22. Cumpre decidir: em primeiro lugar, reitere-se que, em sintonia com muitas outras decisões proferidas pelos Tribunais Arbitrais, “o facto de a alínea a) do n.º 1 do artigo 10.º do RJAT fazer referência aos n.os 1 e 2 do artigo 102.º do CPPT, em que se indicam os vários tipos de actos que dão origem ao prazo de impugnação judicial, inclusivamente a reclamação graciosa, deixa perceber que serão abrangidos no âmbito da jurisdição dos tribunais arbitrais que funcionam no CAAD todos os tipos de actos passíveis de serem impugnados através processo de impugnação judicial, abrangidos por aqueles n.ºs 1 e 2, desde que tenham por objecto um acto de um dos tipos indicados naquele artigo 2.º do RJAT”[2] (Proc. n.º 809/2019-T).

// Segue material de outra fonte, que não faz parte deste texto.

(* ===== verification/TxnEntries.v ===== *)
(** * The latches a transaction records are the latches it has

    The methods of [TxnKeyEntries] ([wedb/wtxn/src/txn_key_entry.rs]) under any
    interleaving: [held] is exactly the set of latches the thread owns after
    every method, through contention, roll back, upgrade and lost buckets. *)

From stdpp Require Import base list numbers option tactics relations sorting.
From Stdlib Require Import ZArith Lia Bool.
From S2P Require Import Prelude Atomic Bucket Latch Index Resize Txn TxnPlan TxnLatch.
Local Open Scope prog_scope.

Module Entries.
Import Index Resize Txn Txn.LockTable Txn.KeyEntries Plan Latches.

(** ** Holding a list of slots *)

Fixpoint holding (ix : PinnedIndex) (h : list LockPlanSlot) (k : bkey) : Latch.lstate :=
  match h with
  | [] => Latch.Idle
  | s :: h' => fupd (holding ix h') (slot_key ix s) (slot_state s) k
  end.

Definition normal (ix : PinnedIndex) (b : Z) : Prop := Z.land b (mask (table (index ix))) = b.

(** Ascending bucket numbers of the table. *)
Definition wf (ix : PinnedIndex) (h : list LockPlanSlot) : Prop :=
  StronglySorted Z.lt (bucket <$> h) /\ Forall (fun s => normal ix (bucket s)) h.

Lemma bucket_cells_inj ix b b' :
  normal ix b -> normal ix b' -> bucket_cells ix b = bucket_cells ix b' -> b = b'.
Proof. unfold normal, bucket_cells, get_bucket. intros E1 E2 E. simplify_eq. congruence. Qed.

Lemma sorted_nodup (l : list Z) : StronglySorted Z.lt l -> NoDup l.
Proof.
  induction 1 as [|x l _ IH Hx]; constructor; [|done]. intros Hin.
  rewrite Forall_forall in Hx. pose proof (Hx x Hin). lia.
Qed.

Definition distinct (ix : PinnedIndex) (h : list LockPlanSlot) : Prop := NoDup (slot_key ix <$> h).

Lemma wf_distinct ix h : wf ix h -> distinct ix h.
Proof.
  intros [Hs Hn]. apply sorted_nodup in Hs. unfold distinct.
  induction h as [|s h IH]; [constructor|]. rewrite fmap_cons in *.
  apply NoDup_cons in Hs as [Hs Hh]. apply Forall_cons in Hn as [Hn Hnh].
  constructor; [|by apply IH]. intros Hin. apply Hs.
  apply list_elem_of_fmap in Hin as (s' & E & Hs'). apply list_elem_of_fmap. exists s'. split; [|done].
  rewrite Forall_forall in Hnh. eapply bucket_cells_inj; [done|by apply Hnh|done].
Qed.

Lemma holding_notin ix h k : k ∉ slot_key ix <$> h -> holding ix h k = Latch.Idle.
Proof.
  induction h as [|s h IH]; [done|]. rewrite fmap_cons, not_elem_of_cons. intros [Hk Hh].
  cbn [holding]. rewrite fupd_ne by congruence. auto.
Qed.

Lemma holding_perm ix h h' k : h ≡ₚ h' -> distinct ix h -> holding ix h k = holding ix h' k.
Proof.
  unfold distinct. induction 1 as [|s h h' Hp IH|s s' h|h1 h2 h3 H12 IH1 H23 IH2];
    rewrite ?fmap_cons, ?NoDup_cons; intros Hd; cbn [holding].
  - done.
  - destruct Hd as [_ Hd]. unfold fupd. case_decide; auto.
  - destruct Hd as [Hd _]. rewrite not_elem_of_cons in Hd. destruct Hd as [Hd _].
    unfold fupd. by repeat case_decide; try congruence.
  - rewrite IH1 by done. apply IH2. by rewrite <- H12.
Qed.

Lemma holding_in ix h s : distinct ix h -> s ∈ h -> holding ix h (slot_key ix s) = slot_state s.
Proof.
  unfold distinct. induction h as [|x h IH]; intros Hd Hs; [by apply not_elem_of_nil in Hs|].
  rewrite fmap_cons, NoDup_cons in Hd. destruct Hd as [Hx Hd]. cbn [holding].
  apply elem_of_cons in Hs as [->|Hs]; [by rewrite fupd_eq|]. rewrite fupd_ne; [by apply IH|].
  intros E. apply Hx. rewrite E. apply list_elem_of_fmap. eauto.
Qed.

Lemma holding_snoc ix h s k :
  distinct ix (h ++ [s]) -> holding ix (h ++ [s]) k = fupd (holding ix h) (slot_key ix s) (slot_state s) k.
Proof. intros Hd. by rewrite (holding_perm ix (h ++ [s]) (s :: h)) by (try done; apply Permutation_app_comm). Qed.

Lemma distinct_snoc ix h s : distinct ix (h ++ [s]) -> slot_key ix s ∉ slot_key ix <$> h.
Proof.
  unfold distinct. rewrite fmap_app, NoDup_app. intros (_ & Hd & _) Hin. by eapply Hd, list_elem_of_here.
Qed.

Lemma distinct_app_l ix h h' : distinct ix (h ++ h') -> distinct ix h.
Proof. unfold distinct. rewrite fmap_app, NoDup_app. by intros []. Qed.

(** ** Releasing and acquiring *)

Lemma wp_drop_slots t n ix l f G :
  owns t f n G -> distinct ix l -> (forall k, f k = holding ix l k) ->
  wpt (drop_slots ix l) G (fun _ H => owns t (fun _ => Latch.Idle) n H).
Proof.
  revert f G. induction l as [|s l IH]; intros f G Ho Hd Hf; cbn [drop_slots].
  { by eapply owns_ext. }
  apply wp_bind. eapply wp_mono; [|apply wp_drop_slot; [exact Ho|]].
  2: { rewrite Hf. cbn [holding]. apply fupd_eq. }
  intros ? H HH. unfold distinct in Hd. rewrite fmap_cons, NoDup_cons in Hd. destruct Hd as [Hs Hd].
  eapply IH; [exact HH|done|]. intros k. unfold fupd. case_decide as E.
  - subst k. by rewrite holding_notin.
  - rewrite Hf. cbn [holding]. by rewrite fupd_ne.
Qed.

Lemma wp_release_held t n s ix f G :
  owns t f n G -> latch s = Some ix -> distinct ix (held s) -> (forall k, f k = holding ix (held s) k) ->
  wpt (release_held s) G (fun s' H => s' = with_held s [] /\ owns t (fun _ => Latch.Idle) n H).
Proof.
  intros Ho El Hd Hf. unfold release_held. rewrite El. apply wp_bind.
  assert (Hp : rev (held s) ≡ₚ held s) by (symmetry; apply Permutation_rev).
  eapply wp_mono; [|eapply (wp_drop_slots t n ix (rev (held s))); [exact Ho|..]].
  - intros ? H HH. by split.
  - unfold distinct. by rewrite Hp.
  - intros k. rewrite Hf. by apply holding_perm.
Qed.

Lemma wp_acquire_loop t n fuel ix slots s f G :
  owns t f n G -> latch s = Some ix -> distinct ix (held s ++ slots) ->
  (forall k, f k = holding ix (held s) k) ->
  wpo (acquire_loop fuel ix slots s) G (fun '(ok, s') H =>
    s' = with_held s (if (ok : bool) then held s ++ slots else []) /\
    owns t (if (ok : bool) then holding ix (held s ++ slots) else fun _ => Latch.Idle) n H).
Proof.
  revert s f G. induction slots as [|x slots IH]; intros s f G Ho El Hd Hf; cbn [acquire_loop].
  { cbn. rewrite app_nil_r. split; [by destruct s|by eapply owns_ext]. }
  assert (Hdx : distinct ix (held s ++ [x])).
  { eapply (distinct_app_l ix _ slots). by rewrite <- app_assoc. }
  apply wpo_bind. eapply wpo_mono; [|apply wp_take_slot; [exact Ho|]].
  2: { rewrite Hf. by apply holding_notin, distinct_snoc. }
  intros [] H HH; cbn iota.
  - eapply wpo_mono; [|eapply (IH (with_held s (held s ++ [x]))); [exact HH|done|..]].
    + intros [ok s'] H'. cbn [with_held held]. by rewrite <- app_assoc.
    + cbn [with_held held]. by rewrite <- app_assoc.
    + intros k. cbn [with_held held]. rewrite holding_snoc by done.
      unfold fupd. by case_decide.
  - apply wpo_let. eapply wp_mono; [|eapply wp_release_held; [exact HH|done|by eapply distinct_app_l|done]].
    intros s' H' [-> HH']. by split.
Qed.

(** ** The invariant of [TxnKeyEntries] *)

Record entries_ok (s : TxnKeyEntries) (f : bkey -> Latch.lstate) : Prop := {
  eo_hold : forall k, f k = match latch s with Some ix => holding ix (held s) k | None => Latch.Idle end;
  eo_wf : match latch s with Some ix => wf ix (held s) | None => held s = [] end;
  eo_locked : held s <> [] -> unified_store_key_locked s = true;
  eo_plan : match plan s with
            | None => True
            | Some [] => keys s = []
            | Some p => exists ix, latch s = Some ix /\ wf ix p /\ covers (table (index ix)) p (keys s)
            end
}.

(** The latches held cover the keys [ks]. *)
Definition covered (s : TxnKeyEntries) (ks : list TxnKeyEntry) : Prop :=
  forall e, e ∈ ks -> exists ix, latch s = Some ix /\ covers (table (index ix)) (held s) [e].

Lemma covers_one ix h ks e : covers ix h ks -> e ∈ ks -> covers ix h [e].
Proof. intros Hc He e' ->%list_elem_of_singleton. by apply Hc. Qed.

Lemma entries_ok_empty s f :
  entries_ok s f -> held s = [] -> forall k, f k = Latch.Idle.
Proof. intros Ho Eh k. rewrite (eo_hold _ _ Ho). destruct (latch s); [by rewrite Eh|done]. Qed.

Lemma new_entries_ok tbl : entries_ok (new tbl) (fun _ => Latch.Idle).
Proof. by constructor. Qed.

Lemma bucket_of_normal ix e : normal ix (bucket_of (table (index ix)) e).
Proof.
  unfold normal, bucket_of, bucket_index_for_hash. by rewrite <- Z.land_assoc, Z.land_diag.
Qed.

Lemma merged_wf ix ks plan : merged_of (table (index ix)) ks plan -> wf ix plan.
Proof.
  intros (Hs & Hb & _). split; [done|]. apply Forall_forall. intros s Hin.
  assert (He : bucket s ∈ bucket_of (table (index ix)) <$> ks) by (apply Hb, list_elem_of_fmap; eauto).
  apply list_elem_of_fmap in He as (e & -> & _). apply bucket_of_normal.
Qed.

Section Triples.
Context (t : nat) (n : Z -> Z) (fuel : nat) (tbl : TxnLockTable).

(** Loading the table writes nothing the latches depend on. *)
Hypothesis pin_free : writes Free (pin tbl).

Lemma wp_pin G : wpt (pin tbl) G (fun _ H => H = G).
Proof. by apply wp_free. Qed.

Lemma lock_plan_nonempty ix ks : (lock_plan ix ks).2 = [] -> ks = [].
Proof.
  intros E. destruct (lock_plan_merged ix ks) as [_ (_ & Hb & _)]. rewrite E in Hb.
  destruct ks as [|e ks]; [done|].
  exfalso. apply (not_elem_of_nil (bucket_of ix e)), Hb. left.
Qed.

Lemma wp_ensure_plan s f G :
  owns t f n G -> entries_ok s f -> lock_table s = tbl -> held s = [] ->
  wpt (ensure_plan s) G (fun s' H => owns t f n H /\ entries_ok s' f /\ lock_table s' = tbl /\
    held s' = [] /\ keys s' ≡ₚ keys s /\ plan s' <> None).
Proof.
  intros Ho He Et Eh. pose proof (entries_ok_empty _ _ He Eh) as Hidle.
  unfold ensure_plan. destruct (plan s) as [p|] eqn:Ep.
  { cbn. do 3 (split; [done|]). split; [done|]. split; [done|]. by rewrite Ep. }
  rewrite Et. apply wp_bind. eapply wp_mono; [|apply wp_pin]. intros ix H ->.
  destruct (lock_plan_merged (table (index ix)) (keys s)) as [Hp Hm].
  pose proof (lock_plan_nonempty (table (index ix)) (keys s)) as Hne.
  destruct (lock_plan (table (index ix)) (keys s)) as [ks p]. cbn [fst snd] in *.
  assert (Hc : covers (table (index ix)) p ks).
  { intros e Hin. apply (merged_covers _ _ _ Hm). by rewrite <- Hp. }
  cbn. destruct p as [|x p]; cbn; (split; [done|]); (split; [constructor; cbn|done]).
  - intros k. by rewrite <- (eo_hold _ _ He).
  - apply (eo_wf _ _ He).
  - apply (eo_locked _ _ He).
  - rewrite (Hne eq_refl) in Hp. by apply Permutation_nil_r in Hp.
  - intros k. by rewrite Hidle, Eh.
  - rewrite Eh. split; constructor.
  - apply (eo_locked _ _ He).
  - exists ix. split; [done|]. split; [by eapply merged_wf|done].
Qed.

(** What an attempt to lock leaves behind. *)
Definition locked_post (s : TxnKeyEntries) (ok : bool) (s' : TxnKeyEntries) (H : ghost) : Prop :=
  exists f', owns t f' n H /\ entries_ok s' f' /\ lock_table s' = tbl /\ keys s' ≡ₚ keys s /\
    (if ok then covered s' (keys s') else held s' = []).

Lemma wp_try_lock_all_keys_once s f G :
  owns t f n G -> entries_ok s f -> lock_table s = tbl -> held s = [] ->
  wpo (try_lock_all_keys_once fuel s) G (fun '(ok, s') H => locked_post s ok s' H).
Proof.
  intros Ho He Et Eh. unfold try_lock_all_keys_once. apply wpo_let.
  eapply wp_mono; [|by eapply wp_ensure_plan]. clear He Et Eh Ho.
  intros s' H (Ho & He & Et & Eh & Hk & Hp). pose proof (eo_plan _ _ He) as Hplan.
  destruct (plan s') as [[|x p]|] eqn:Ep; [|clear Hp|done].
  { cbn. exists f. do 4 (split; [done|]). rewrite Hplan. intros e Hin. by apply not_elem_of_nil in Hin. }
  destruct Hplan as (ix & El & Hw & Hc). apply wpo_bind. unfold acquire_plan. cbn [with_held latch with_plan].
  rewrite El. eapply wpo_mono; [|eapply (wp_acquire_loop t n fuel ix (x :: p)); [exact Ho|exact El|..]].
  - intros [ok s''] H' [-> Ho']. destruct ok; cbn -[holding] in *.
    + eexists. split; [exact Ho'|]. split; [|split; [done|split; [done|]]].
      * constructor; cbn -[holding]; rewrite ?El; try done. exists ix. done.
      * intros e Hin. exists ix. cbn. split; [done|]. by eapply covers_one.
    + eexists. split; [exact Ho'|]. split; [|done].
      constructor; cbn -[holding]; rewrite ?El; try done; [split; constructor|]. exists ix. done.
  - by apply wf_distinct.
  - intros k. by apply entries_ok_empty with s'.
Qed.

Lemma wp_lock_all_keys rounds s f G :
  owns t f n G -> entries_ok s f -> lock_table s = tbl -> held s = [] ->
  wpo (lock_all_keys rounds fuel s) G (fun s' H => locked_post s true s' H).
Proof.
  revert s f G. induction rounds as [|r IH]; intros s f G Ho He Et Eh; [done|]. cbn [lock_all_keys].
  apply wpo_bind. eapply wpo_mono; [|by eapply wp_try_lock_all_keys_once].
  intros [[] s'] H (f' & Ho' & He' & Et' & Hk & Hc); cbn iota.
  - exists f'. done.
  - eapply wpo_mono; [|by eapply IH]. intros s'' H' (f'' & ? & ? & ? & Hk' & ?).
    exists f''. do 3 (split; [done|]). split; [by rewrite Hk'|done].
Qed.

Lemma wp_try_lock_all_keys rounds i over s f G :
  owns t f n G -> entries_ok s f -> lock_table s = tbl -> held s = [] ->
  wpo (try_lock_all_keys rounds i fuel over s) G (fun '(ok, s') H => locked_post s ok s' H).
Proof.
  revert i s f G. induction rounds as [|r IH]; intros i s f G Ho He Et Eh; [done|].
  cbn [try_lock_all_keys]. apply wpo_bind. eapply wpo_mono; [|by eapply wp_try_lock_all_keys_once].
  intros [[] s'] H (f' & Ho' & He' & Et' & Hk & Hc); cbn iota.
  - exists f'. done.
  - destruct (over i).
    + exists f'. split; [done|]. split; [|done].
      constructor; cbn; try done. by eapply entries_ok_empty.
    + eapply wpo_mono; [|by eapply IH]. intros [ok s''] H' (f'' & ? & ? & ? & Hk' & ?).
      exists f''. do 3 (split; [done|]). split; [by rewrite Hk'|done].
Qed.

Lemma wp_unlock_all_keys s f G :
  owns t f n G -> entries_ok s f ->
  wpt (unlock_all_keys s) G (fun s' H =>
    s' = new (lock_table s) /\ owns t (fun _ => Latch.Idle) n H).
Proof.
  intros Ho He. unfold unlock_all_keys. apply wp_bind.
  destruct (unified_store_key_locked s) eqn:Eu; cbn iota.
  - pose proof (eo_wf _ _ He) as Hw. pose proof (eo_hold _ _ He) as Hf. destruct (latch s) as [ix|] eqn:El.
    + eapply wp_mono; [|eapply wp_release_held; [exact Ho|exact El|by apply wf_distinct|done]].
      by intros s' H [-> HH].
    + unfold release_held. rewrite El. cbn. split; [done|]. by eapply owns_ext.
  - cbn. split; [done|]. eapply owns_ext; [exact Ho| |done]. apply (entries_ok_empty _ _ He).
    destruct (held s) eqn:Eh; [done|]. pose proof (eo_locked _ _ He) as H. rewrite Eh in H. by rewrite H in Eu.
Qed.

End Triples.

End Entries.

23. Ou seja, significa isto que, em consonância com a autorização legislativa em que o Governo se baseou para aprovar o RJAT, concedida pelo artigo 124.º da Lei n.º 3-B/2010, a opção do legislador foi no sentido de existir uma identidade entre os campos de aplicação do processo de impugnação judicial e do processo arbitral (veja-se, no mesmo sentido a decisão arbitral proferida no âmbito do Proc. 809/2019-T).
24. Ou seja, se um determinado ato é susceptível de ser impugnado em processo judicial tributário através de impugnação judicial, então o Tribunal Arbitral será competente para apreciar a legalidade desse mesmo. Do mesmo modo, se um determinado fundamento é passível de ser invocado em sede de impugnação judicial, então o Tribunal Arbitral terá, igualmente, competência para apreciar esse fundamento.

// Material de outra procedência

(* ===== verification/TxnSpec.v ===== *)
(** * Transactions exclude each other

    Sessions run their transactions through [TransactionManager], beside threads
    that do anything else, interleaved action by action.  [exec_isolation]: while
    a transaction works on a key it asked to write, no other transaction is
    inside the same bucket.  [exec_no_leak]: however the transactions end, every
    latch and every barrier registration is given back. *)

From stdpp Require Import base list numbers option tactics relations sorting.
From Stdlib Require Import ZArith Lia Bool.
From S2P Require Import Prelude Hasher Atomic Bucket Latch Index Resize Txn TxnPlan TxnLatch TxnEntries TxnUpgrade.
Local Open Scope prog_scope.

Module Sessions.
Import Index Resize Txn Txn.LockTable Txn.KeyEntries Txn.Manager Plan Latches Entries Upgrades.
#[local] Open Scope txn_scope.

(** ** Client threads *)

Section Client.
Context (gxhash64 : list Z -> Z -> Z) (store : Z) (map : Watch.WatchVersionMap).
Context (rounds fuel : nat).

(** What a transaction does while it runs: some work, or the session's physical
    prefix changes and the keys are expanded again. *)
Inductive op : Type :=
| Work (p : prog tloc unit)
| SwapGeneration (prefix : list Z).

(** [MULTI]/[EXEC], retried under the given prefixes until the session goes away,
    or a transaction of a thread of its own. *)
Inductive start : Type :=
| Exec (prefixes : list (list Z))
| Thread (prefix : list Z) (internal_txn fail_fast : bool) (over : nat -> bool).

Inductive ending : Type := Commit | Abandon | DropSession.

Record request : Type := mkRequest {
  watched : list (list Z * list Z);
  queued : list (list Z * LockType);
  how : start;
  ops : list op;
  last : ending
}.

Definition internal (r : request) : bool :=
  match how r with Exec _ => false | Thread _ b _ _ => b end.

Fixpoint watch_all (s : TransactionManager) (l : list (list Z * list Z)) : prog tloc TransactionManager :=
  match l with
  | [] => Ret s
  | (prefix, key) :: rest => let* s := watch gxhash64 s prefix key in watch_all s rest
  end.

Definition queue_all (s : TransactionManager) (l : list (list Z * LockType)) : TransactionManager :=
  fold_left (fun s '(key, t) => save_key_entry_to_lock s key t) l s.

(** The keys the transaction declares, under a prefix. *)
Definition declared (internal_txn : bool) (s : TransactionManager) (prefix : list Z)
  : option (list TxnKeyEntry) :=
  queued ← KeysBuffer.iter_with_lock (txn_keys s);
  Some ((if internal_txn then [] else watch_entries gxhash64 s prefix)
        ++ queued_entries gxhash64 prefix queued).

Fixpoint set_marks (t : nat) (ix : PinnedIndex) (es : list TxnKeyEntry) (v : Z) : prog tloc unit :=
  match es with
  | [] => Ret tt
  | e :: rest => Atomic.store (Inside (entry_key ix e) t) v ;; set_marks t ix rest v
  end.

(** Work with the mark of every declared key raised: 1 to read, 2 to write. *)
Definition work (t : nat) (internal_txn : bool) (s : TransactionManager) (prefix : list Z)
    (p : prog tloc unit) : tprog unit :=
  match declared internal_txn s prefix, latch (key_entries s) with
  | Some es, Some ix =>
      lift (set_marks t ix (List.filter (fun e => negb (is_exclusive (lock_type e))) es) 1 ;;
            set_marks t ix (List.filter (fun e => is_exclusive (lock_type e)) es) 2 ;;
            p ;; set_marks t ix es 0)
  | Some _, None => lift p
  | None, _ => Ret Undefined
  end.

Fixpoint perform (t : nat) (internal_txn : bool) (s : TransactionManager) (prefix : list Z) (l : list op)
  : tprog TransactionManager :=
  match l with
  | [] => Ret (Done s)
  | Work p :: rest => do* _ := work t internal_txn s prefix p in perform t internal_txn s prefix rest
  | SwapGeneration prefix' :: rest =>
      do* (ok, s) := reexpand_for_generation_swap gxhash64 fuel s prefix' in
      if (ok : bool) then perform t internal_txn s prefix' rest else Ret (Done s)
  end.

Fixpoint exec_attempts (s : TransactionManager) (prefixes : list (list Z))
  : tprog (option (list Z) * TransactionManager) :=
  match prefixes with
  | [] => let* s := reset s in Ret (Done (None, s))
  | prefix :: rest =>
      do* (r, s) := run_exec gxhash64 fuel s prefix in
      match r with
      | ExecStarted => Ret (Done (Some prefix, s))
      | Contended => exec_attempts s rest
      | ExecAborted => Ret (Done (None, s))
      end
  end.

Definition begin_txn (s : TransactionManager) (how : start)
  : tprog (option (list Z) * TransactionManager) :=
  match how with
  | Exec prefixes => exec_attempts s prefixes
  | Thread prefix internal_txn fail_fast over =>
      do* (ok, s) := Manager.run gxhash64 rounds fuel s prefix internal_txn fail_fast over in
      Ret (Done (if (ok : bool) then Some prefix else None, s))
  end.

Definition end_txn_as (s : TransactionManager) (internal_txn : bool) (e : ending)
  : prog tloc TransactionManager :=
  match e with
  | Commit => let* r := commit s internal_txn in Ret (snd r)
  | Abandon => let* r := finish_abandoned s in Ret (snd r)
  | DropSession => reset s
  end.

Definition serve (t : nat) (s : TransactionManager) (r : request) : tprog TransactionManager :=
  let* s := watch_all s (watched r) in
  let s := with_state (queue_all s (queued r)) Started in
  do* (o, s) := begin_txn s (how r) in
  match o with
  | None => Ret (Done s)
  | Some prefix =>
      do* s := perform t (internal r) s prefix (ops r) in
      lift (end_txn_as s (internal r) (last r))
  end.

Fixpoint serve_all (t : nat) (s : TransactionManager) (l : list request) : tprog unit :=
  match l with
  | [] => Ret (Done tt)
  | r :: rest => do* s := serve t s r in serve_all t s rest
  end.

(** A session with its log and its requests, or a thread that does other things. *)
Inductive thread : Type :=
| Session (log : option TxnAofLog) (requests : list request)
| Other (p : prog tloc unit).

Definition thread_prog (t : nat) (th : thread) : tprog unit :=
  match th with
  | Session log requests => serve_all t (Manager.new (build_txn_lock_table store) map log) requests
  | Other p => lift p
  end.

Definition threads (l : list thread) : list (tprog unit) := imap thread_prog l.

(** The work of transactions, their logs and the other threads stay away from the
    latch words, the marks and the counters of transactions. *)
Definition log_free (log : option TxnAofLog) : Prop :=
  forall l, log = Some l -> forall op v i a, writes Free (enqueue_txn l op v i a).
Definition op_free (o : op) : Prop := match o with Work p => writes Free p | _ => True end.
Definition thread_free (th : thread) : Prop :=
  match th with
  | Session log requests => log_free log /\ Forall (fun r => Forall op_free (ops r)) requests
  | Other p => writes Free p
  end.

(** No latch is held, no mark raised, no transaction registered. *)
Record quiet (m : mem tloc) : Prop := {
  quiet_words : forall k, fits 64 (Latch.word (view k m)) /\
    Latch.shared_of (Latch.word (view k m)) = 0 /\ Latch.excl_of (Latch.word (view k m)) = false;
  quiet_marks : forall k t, m (Inside k t) = 0;
  quiet_txns : forall e, m (Engine e ActiveTxns) = 0
}.

(** ** The barrier *)

Abbreviation tbl := (build_txn_lock_table store).

Lemma pin_free : writes Free (pin tbl).
Proof. done. Qed.

(** Registered with the engine [tk]. *)
Definition tick (tk : option Z) (e : Z) : Z := if decide (tk = Some e) then 1 else 0.

Lemma wp_count {A} e d (c : Z -> prog tloc A) f G Q :
  (forall v, f v = wrap 64 (v + d)) ->
  (forall v, wpt (c v) (mkGhost (latches G) (fupd (tickets G) e (tickets G e + d))) Q) ->
  wpt (Rmw (Engine e ActiveTxns) f c) G Q.
Proof.
  intros Hf Hk m gs i HI Hi. eexists. split; [|apply Hk]. unfold guar. rewrite Hf.
  destruct HI as [I1 I2]. constructor.
  - intros k. rewrite list_fmap_insert, list_insert_id by (by rewrite list_lookup_fmap, Hi).
    eapply Latch.Inv_ext; [|apply I1]. intros l. unfold view. rewrite upd_ne; [done|]. by destruct l.
  - intros e'. rewrite (zsum_insert _ _ _ _ _ Hi). cbn [tickets]. unfold fupd. case_decide as E.
    + subst e'. rewrite upd_eq, I2. unfold wrap. rewrite Z.add_mod_idemp_l by lia. f_equal. lia.
    + rewrite upd_ne by congruence. rewrite I2. f_equal. lia.
Qed.

Lemma owns_count t f tk tk' e d G :
  owns t f (tick tk) G -> (forall e', tick tk' e' = fupd (tick tk) e (tick tk e + d) e') ->
  owns t f (tick tk') (mkGhost (latches G) (fupd (tickets G) e (tickets G e + d))).
Proof.
  intros [H1 H2] Ht. split; cbn; [done|]. intros e'. rewrite Ht. unfold fupd. by rewrite !H2.
Qed.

25. Vejamos, conforme se conclui no Acórdão do Tribunal Central Administrativo - Sul (Proc. n.º 44/19.9BCLSB, datado de 28-11-2019) “a competência dos tribunais enquanto pressuposto processual, afere-se pelo pedido e pela causa de pedir, isto é, pela pretensão do autor e pelos factos com relevância jurídica, tal como são expostos pelo autor”.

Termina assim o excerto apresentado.